Was it better for her to witness our attempt to save her husband’s life? Should we have escorted her to the waiting room to spare her the images of struggle? Though we are sometimes uncomfortable having patients’ family members watch, studies show that they prefer it. Being present during the resuscitation often helps patients begin their grieving process—especially if they know that doctors did everything possible to save the patient’s life. Being able to touch the body and say goodbye can facilitate bereavement—especially in sudden deaths. And many patients feel that their presence eases their loved ones’ struggle.

If this is true, then why do doctors feel so uncomfortable having patients’ family members watch? What are we afraid of?


"PostScript" is a column designed to post moving, comedic, or interesting stories from anybody who works in or is a part of the health professions. All comments are welcomed.

You can send your story to nyemergencymedicine@gmail.com

8 comments:

ERnursey said...

It is better to let them in, although it is optimal if you can have a support person there for them

Surgeon In My Dreams said...

The story breaks my heart as I ponder my husband of 3 years who at 52 has several chronic illness'.

I would definitely be able to handle his death better if I am allowed to stay in the room.

I would also be much calmer if he were to be allowed to stay with me in the event I am ever taken to the ER after some traumatic event.

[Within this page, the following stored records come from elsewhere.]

Definition validate_nbf (payload : dict) (now : Z) : outcome unit :=
  match dict_get "nbf" payload with
  | None => Return tt
  | Some v =>
      nbf <~ int_claim v DecodeError "Not Before claim (nbf) must be an integer." ;;
      if nbf >? now
      then Raise (PyJWTError ImmatureSignatureError "The token is not yet valid (nbf)")
      else Return tt
  end.

Definition validate_exp (payload : dict) (now : Z) : outcome unit :=
  match dict_get "exp" payload with
  | None => Return tt
  | Some v =>
      exp <~ int_claim v DecodeError "Expiration Time claim (exp) must be an integer." ;;
      if exp <=? now
      then Raise (PyJWTError ExpiredSignatureError "Signature has expired")
      else Return tt
  end.

(** No [audience] is passed to [decode]: a token that names one is
    refused. *)
Definition validate_aud (payload : dict) : outcome unit :=
  match dict_get "aud" payload with
  | None => Return tt
  | Some v =>
      if json_truthy v
      then Raise (PyJWTError InvalidAudienceError "Invalid audience")
      else Return tt
  end.

(** [PyJWT._validate_claims] with the default options: no claim is
    required, the ones present are checked in this order. *)
Definition validate_claims (payload : dict) (now : Z) : outcome unit :=
  _ <~ validate_iat payload now ;;
  _ <~ validate_nbf payload now ;;
  _ <~ validate_exp payload now ;;
  validate_aud payload.
(** ** The connection validator *)

Lemma getConnection_frame name upsert email w out w' :
  getConnection env clientId name upsert email w = (out, w') ->
  frame w w' /\ forall s, out = Resolved s -> files s = [].
Proof.
  unfold getConnection. intros H. apply bind_inv in H.
  destruct H as [(listing & w1 & Hc & Hr) | [(e & Hc & ->) | (Hc & ->)]].
  - assert (F : frame w w1) by gateway_frame Hc.
    destruct listing as [[| c rest] |];
      try (inversion Hr; subst; split; [exact F | discriminate]).
    destruct (negb (strategy c =? "auth0")%string);
      [inversion Hr; subst; split; [exact F | discriminate] |].
    destruct (indexOf (enabled_clients c) clientId <? 0);
      [inversion Hr; subst; split; [exact F | discriminate] |].
    inversion Hr; subst. split; [exact F |].
    intros s Hs. inversion Hs; subst. reflexivity.
  - split; [gateway_frame Hc | discriminate].
  - split; [gateway_frame Hc | discriminate].
Qed.

Lemma getConnection_accepts name upsert email w token c rest :
  tokenPromise w = Some (Ok token) ->
  rp env (requests w) (GET_connections name) = Ok (Some (c :: rest)) ->
  strategy c = "auth0" -> In clientId (enabled_clients c) ->
  getConnection env clientId name upsert email w =
    (Resolved (mkRunStats (Date_now env (S (List.length (trace w))))
                          (mkConnectionRef (conn_id c) (conn_name c))
                          (truthy upsert) (truthy email) [] None),
     mkWorld (tokenPromise w) (tokenTimeout w) (grants w) (S (requests w))
             (trace w ++ [EvRequest (GET_connections name)])).
Proof.
  intros Htok Hrp Hs Hin. unfold getConnection.
  rewrite (bind_step _ _ _ _ _
             (callApi_ok (GET_connections name) w token _ Htok Hrp)).
  apply String.eqb_eq in Hs. rewrite Hs. simpl.
  apply indexOf_In in Hin. rewrite Hin. unfold bind, now, resolve. simpl.
  rewrite length_app, Nat.add_1_r. reflexivity.
Qed.



(** ** The file resolver and the admission filter *)

Lemma logged_nil w : logged w [] = w.
Proof. destruct w. unfold logged. simpl. rewrite app_nil_r. reflexivity. Qed.

Lemma logged_logged w e1 e2 : logged (logged w e1) e2 = logged w (e1 ++ e2).
Proof. unfold logged. simpl. rewrite app_assoc. reflexivity. Qed.

Lemma logged_frame w evs : submitted evs = [] -> frame w (logged w evs).
Proof.
  intros H. repeat split. simpl. rewrite submitted_app, H. apply app_nil_r.
Qed.

Lemma submitted_globs pats : submitted (map EvGlob pats) = [].
Proof. induction pats; simpl; auto. Qed.

Lemma submitted_stats l : submitted (map EvStat l) = [].
Proof. induction l; simpl; auto. Qed.

Lemma readFiles_run pattern w :
  readFiles env pattern w =
    (match glob env pattern with
     | Ok l => Resolved l
     | Err e => Rejected e
     end, logged w [EvGlob pattern]).
Proof.
  unfold readFiles, bind, emit, settle. simpl.
  destruct (glob env pattern); reflexivity.
Qed.

Lemma Promise_all_readFiles_world pats :
  forall w,
    snd (Promise_all (map (readFiles env) pats) w) = logged w (map EvGlob pats).
Proof.
  induction pats as [| p pats IH]; intros w; simpl.
  - symmetry. apply logged_nil.
  - rewrite readFiles_run.
    specialize (IH (logged w [EvGlob p])).
    destruct (Promise_all (map (readFiles env) pats) (logged w [EvGlob p]))
      as [rs w2].
    simpl in *. rewrite IH. apply logged_logged.
Qed.

Lemma Promise_all_readFiles_resolved pats :
  forall w ls w',
    Promise_all (map (readFiles env) pats) w = (Resolved ls, w') ->
    ls = map (matches env) pats.
Proof.
  induction pats as [| p pats IH]; intros w ls w' H; simpl in H.
  - inversion H. reflexivity.
  - rewrite readFiles_run in H.
    destruct (Promise_all (map (readFiles env) pats) (logged w [EvGlob p]))
      as [rs w2] eqn:E.
    destruct (glob env p) as [l | e] eqn:G; [| discriminate].
    destruct rs as [ls' | e |]; try discriminate.
    inversion H; subst. apply IH in E. subst.
    simpl. f_equal. unfold matches. rewrite G. reflexivity.
Qed.

Lemma Promise_all_readFiles_ok pats :
  (forall p, In p pats -> exists l, glob env p = Ok l) ->
  forall w,
    fst (Promise_all (map (readFiles env) pats) w)
      = Resolved (map (matches env) pats).
Proof.
  induction pats as [| p pats IH]; intros Hok w; simpl.
  - reflexivity.
  - rewrite readFiles_run.
    assert (IH' := IH (fun q Hq => Hok q (or_intror Hq)) (logged w [EvGlob p])).
    destruct (Promise_all (map (readFiles env) pats) (logged w [EvGlob p]))
      as [rs w2].
    simpl in IH'. subst rs.
    destruct (Hok p (or_introl eq_refl)) as [l Hl]. rewrite Hl.
    simpl. do 2 f_equal. unfold matches. rewrite Hl. reflexivity.
Qed.

Lemma fold_left_concat (ls : list (list string)) :
  forall acc, fold_left (fun f current => f ++ current) ls acc = acc ++ concat ls.
Proof.
  induction ls as [| l ls IH]; intros acc; simpl.
  - symmetry. apply app_nil_r.
  - rewrite IH, app_assoc. reflexivity.
Qed.

Lemma expand_world pats w :
  snd (expand env pats w) = logged w (map EvGlob pats).
Proof.
  unfold expand, bind.
  pose proof (Promise_all_readFiles_world pats w) as H.
  destruct (Promise_all (map (readFiles env) pats) w) as [[ls | e |] w1];
    simpl in *; exact H.
Qed.

Lemma expand_resolved pats w l w' :
  expand env pats w = (Resolved l, w') -> l = expansion env pats.
Proof.
  unfold expand. intros H. apply bind_resolved_inv in H.
  destruct H as (ls & w1 & Hall & Hr).
  apply Promise_all_readFiles_resolved in Hall. subst ls.
  inversion Hr; subst.
  rewrite fold_left_concat. simpl. unfold expansion.
  symmetry. apply flat_map_concat_map.
Qed.
(** * HackBench: target gating, session handling and scenario sequencing

    A shallow embedding of the orchestration core of the tool
    (core/target_config.py, core/http_client.py, core/auth.py and the three
    scenario modules) together with the properties its specification
    states about it.

    Conventions of the embedding.
    - A Python [str] is the sequence of its code points; the embedding
      keeps the code points below 256, one [ascii] each.  On these
      [str.lower] and [str.strip] are as Python defines them: the letters
      A-Z and the Latin-1 capitals have a lower-case form, and white space
      is the twelve code points 9-13, 28-32, 133 and 160.
    - Python [int] is [Z].
    - An object's fields are a record; a method is a function of the
      record.  Methods that log, read the operator's answer or touch the
      network live in the monad [M] of section "Effects". *)

From Stdlib Require Import Bool Arith ZArith List Lia.
From Stdlib Require Import Strings.Ascii Strings.String Numbers.DecimalString.
Import ListNotations.

Open Scope list_scope.
Open Scope string_scope.

(* ================================================================== *)
(** * Strings as Python uses them *)
(* ================================================================== *)

Module PyStr.

(** [needle in hay] for two [str]. *)
Fixpoint contains (needle hay : string) : bool :=
  prefix needle hay ||
  match hay with
  | EmptyString => false
  | String _ hay' => contains needle hay'
  end.

(** [s.replace(old, new)] for a one-character [old]. *)
Fixpoint replace (old : ascii) (new : string) (s : string) : string :=
  match s with
  | EmptyString => EmptyString
  | String c s' =>
      if Ascii.eqb c old then new ++ replace old new s'
      else String c (replace old new s')
  end.

(** The lower-case form of one code point: A-Z, and the capitals
    U+00C0-U+00DE without the multiplication sign U+00D7, are 32 below
    their lower-case letters. *)
Definition lower_ascii (c : ascii) : ascii :=
  let n := nat_of_ascii c in
  if ((65 <=? n)%nat && (n <=? 90)%nat)
     || ((192 <=? n)%nat && (n <=? 222)%nat && negb (n =? 215)%nat)
  then ascii_of_nat (n + 32) else c.

(** [s.lower()]. *)
Fixpoint lower (s : string) : string :=
  match s with
  | EmptyString => EmptyString
  | String c s' => String (lower_ascii c) (lower s')
  end.

(** [s.lstrip(c)] for a one-character set. *)
Fixpoint lstrip (c : ascii) (s : string) : string :=
  match s with
  | EmptyString => EmptyString
  | String a s' => if Ascii.eqb a c then lstrip c s' else s
  end.

Fixpoint rev (s : string) : string :=
  match s with
  | EmptyString => EmptyString
  | String a s' => rev s' ++ String a EmptyString
  end.

(** [s.rstrip(c)]. *)
Definition rstrip (c : ascii) (s : string) : string :=
  rev (lstrip c (rev s)).

(** [c.isspace()]: the characters [str.strip()] removes. *)
Definition is_space (c : ascii) : bool :=
  let n := nat_of_ascii c in
  ((9 <=? n)%nat && (n <=? 13)%nat) || (n =? 32)%nat
  || ((28 <=? n)%nat && (n <=? 31)%nat)
  || (n =? 133)%nat || (n =? 160)%nat.

Fixpoint lstrip_ws (s : string) : string :=
  match s with
  | EmptyString => EmptyString
  | String a s' => if is_space a then lstrip_ws s' else s
  end.

(** [s.strip()]. *)
Definition strip (s : string) : string :=
  rev (lstrip_ws (rev (lstrip_ws s))).

(** [s[:n]]. *)
Definition take (n : nat) (s : string) : string := substring 0 n s.

(** [str(n)] and [f"{n}"] for an [int]. *)
Definition of_int (n : Z) : string := NilZero.string_of_int (Z.to_int n).

(** [x in xs] for a list of [str]. *)
Definition mem (x : string) (xs : list string) : bool :=
  existsb (String.eqb x) xs.

(** [n] copies of the character [c]. *)
Fixpoint repeat (c : ascii) (n : nat) : string :=
  match n with
  | O => EmptyString
  | S n' => String c (repeat c n')
  end.

End PyStr.

(** The no-break space, U+00A0: one character, which [str.strip] removes. *)
Definition NBSP : string := String (ascii_of_nat 160) EmptyString.

(** The capital E with an acute accent, U+00C9, and its lower-case form,
    U+00E9. *)
Definition E_ACUTE : string := String (ascii_of_nat 201) EmptyString.
Definition e_acute : string := String (ascii_of_nat 233) EmptyString.

(* ================================================================== *)
(** * The fragment of [re] the code uses *)
(* ================================================================== *)

Module Re.

(** Patterns: [^], a literal character (also an escaped one such as
    [\.]), a class [[lo-hi]], concatenation and alternation. *)
Inductive regex : Type :=
| Eps
| Bol
| Chr (c : ascii)
| Cls (lo hi : ascii)
| Cat (r1 r2 : regex)
| Alt (r1 r2 : regex).

Definition in_class (lo hi a : ascii) : bool :=
  (nat_of_ascii lo <=? nat_of_ascii a)%nat
  && (nat_of_ascii a <=? nat_of_ascii hi)%nat.

(** All the ways [r] matches at offset [pos], the subject from there on
    being [s]: the offsets and rests after the match, in the order a
    backtracking matcher tries them. *)
Fixpoint run (r : regex) (pos : nat) (s : string) : list (nat * string) :=
  match r with
  | Eps => [(pos, s)]
  | Bol => if (pos =? 0)%nat then [(pos, s)] else []
  | Chr c =>
      match s with
      | String a s' => if Ascii.eqb a c then [(S pos, s')] else []
      | EmptyString => []
      end
  | Cls lo hi =>
      match s with
      | String a s' => if in_class lo hi a then [(S pos, s')] else []
      | EmptyString => []
      end
  | Cat r1 r2 => flat_map (fun ps => run r2 (fst ps) (snd ps)) (run r1 pos s)
  | Alt r1 r2 => (run r1 pos s ++ run r2 pos s)%list
  end.

(** [re.match(pattern, s)] is a match object (truthy) or [None]. *)
Definition re_match (r : regex) (s : string) : bool :=
  match run r 0 s with
  | [] => false
  | _ :: _ => true
  end.

(** A run of literal characters. *)
Fixpoint lit (w : string) : regex :=
  match w with
  | EmptyString => Eps
  | String c w' => Cat (Chr c) (lit w')
  end.

End Re.

(* ================================================================== *)
(** * core/target_config.py *)
(* ================================================================== *)

Module TargetConfig.

Import Re.

Record t : Type := mk {
  host : string;
  port : Z;
  use_https : bool;
  _confirmed : bool
}.

Definition ALLOWED_HOSTS : list string :=
  ["localhost"; "127.0.0.1"; "::1"; "0.0.0.0"].

(** [TargetConfig(host, port, use_https)]. *)
Definition init (host : string) (port : Z) (use_https : bool) : t :=
  mk host port use_https false.

Definition base_url (self : t) : string :=
  let scheme := if use_https self then "https" else "http" in
  if (port self =? 80)%Z || (port self =? 443)%Z
  then scheme ++ "://" ++ host self
  else scheme ++ "://" ++ host self ++ ":" ++ PyStr.of_int (port self).

(** The three patterns of [_is_private_ip]:
    [^10\.], [^172\.(1[6-9]|2[0-9]|3[0-1])\.] and [^192\.168\.]. *)
Definition private_patterns : list regex :=
  [ Cat Bol (lit "10.");
    Cat Bol
      (Cat (lit "172.")
         (Cat (Alt (Cat (Chr "1") (Cls "6" "9"))
                 (Alt (Cat (Chr "2") (Cls "0" "9"))
                      (Cat (Chr "3") (Cls "0" "1"))))
              (Chr ".")));
    Cat Bol (lit "192.168.") ].

Definition _is_private_ip (host : string) : bool :=
  existsb (fun pattern => re_match pattern host) private_patterns.

Definition is_safe_target (self : t) : bool :=
  if PyStr.mem (PyStr.lower (host self)) ALLOWED_HOSTS then true
  else if _is_private_ip (host self) then true
  else _confirmed self.

Definition confirm_target (self : t) : t :=
  mk (host self) (port self) (use_https self) true.

Definition get_dvwa_url (self : t) (path : string) : string :=
  let path := PyStr.lstrip "/" path in
  base_url self ++ "/" ++ path.

End TargetConfig.

(* ================================================================== *)
(** * Effects: exceptions, the log, the operator and the network *)
(* ================================================================== *)

(** A Python [dict] with [str] keys and values, in insertion order. *)
Definition dict : Type := list (string * string).

Fixpoint dict_get (d : dict) (k : string) : option string :=
  match d with
  | [] => None
  | (k', v) :: d' => if String.eqb k' k then Some v else dict_get d' k
  end.

(** The exceptions the code names or can meet.  [RequestException] stands
    for the whole hierarchy under [requests.exceptions.RequestException]
    (connection errors, timeouts, invalid URLs); [OtherError] for any other
    subclass of [Exception]. *)
Inductive exn : Type :=
| RequestException (msg : string)
| KeyboardInterrupt
| EOFError
| OtherError (msg : string).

Just his presence in the corner - just knowing he is there - would have a calming effect one me and I'm sure others feel the same way.

Adam said...

Surgeon in my dreams,
I am sorry you have to go through this - thank you for sharing your thoughts.

Adam said...

ernursey,
I agree- it is important to have support staff such as a social worker, nurse, or physician close by to explain what is happening. Thanks for the comment.

Judy said...

We once had the father of a patient "remind" the physician carrying out the code that he (the father) was a law enforcement officer and had been permitted to bring his gun into the hospital with him. The baby survived that time, but the family was NOT notified of the next (and final)code until it was over.

Sometimes it's a good idea. Sometimes it just isn't.

Adam said...

Hi Judy,
Thanks for the comment. Yes, sometimes the situation isn't always they way you want it to be. In these situations, as you described, the family should be escorted out of the resus room by social work/hospital security and wait close by.

PJ Geraghty said...

I think it's critical to allow family members to be present for resuscitation efforts if doing so does not interfere with said efforts. The father/LEO mentioned in one of the comments would be the obvious exception.

As a paramedic who no longer does much field work, I find that when I do run calls like this, my skills are often better utilized in working with the patient's family than directly with the patient. There are (usually) many skilled providers who can take care of the patient; relatively few of us have experience and comfort with working with grieving families. Having someone who can do this, explain what's going on, and support the family is of vital importance.

Adam said...

Thanks PJ
I agree with your comment. Roles should be assigned for this, just like they are to take care of the patient. If we decide to have family present, there needs to be someone present to explain what is happening, etc.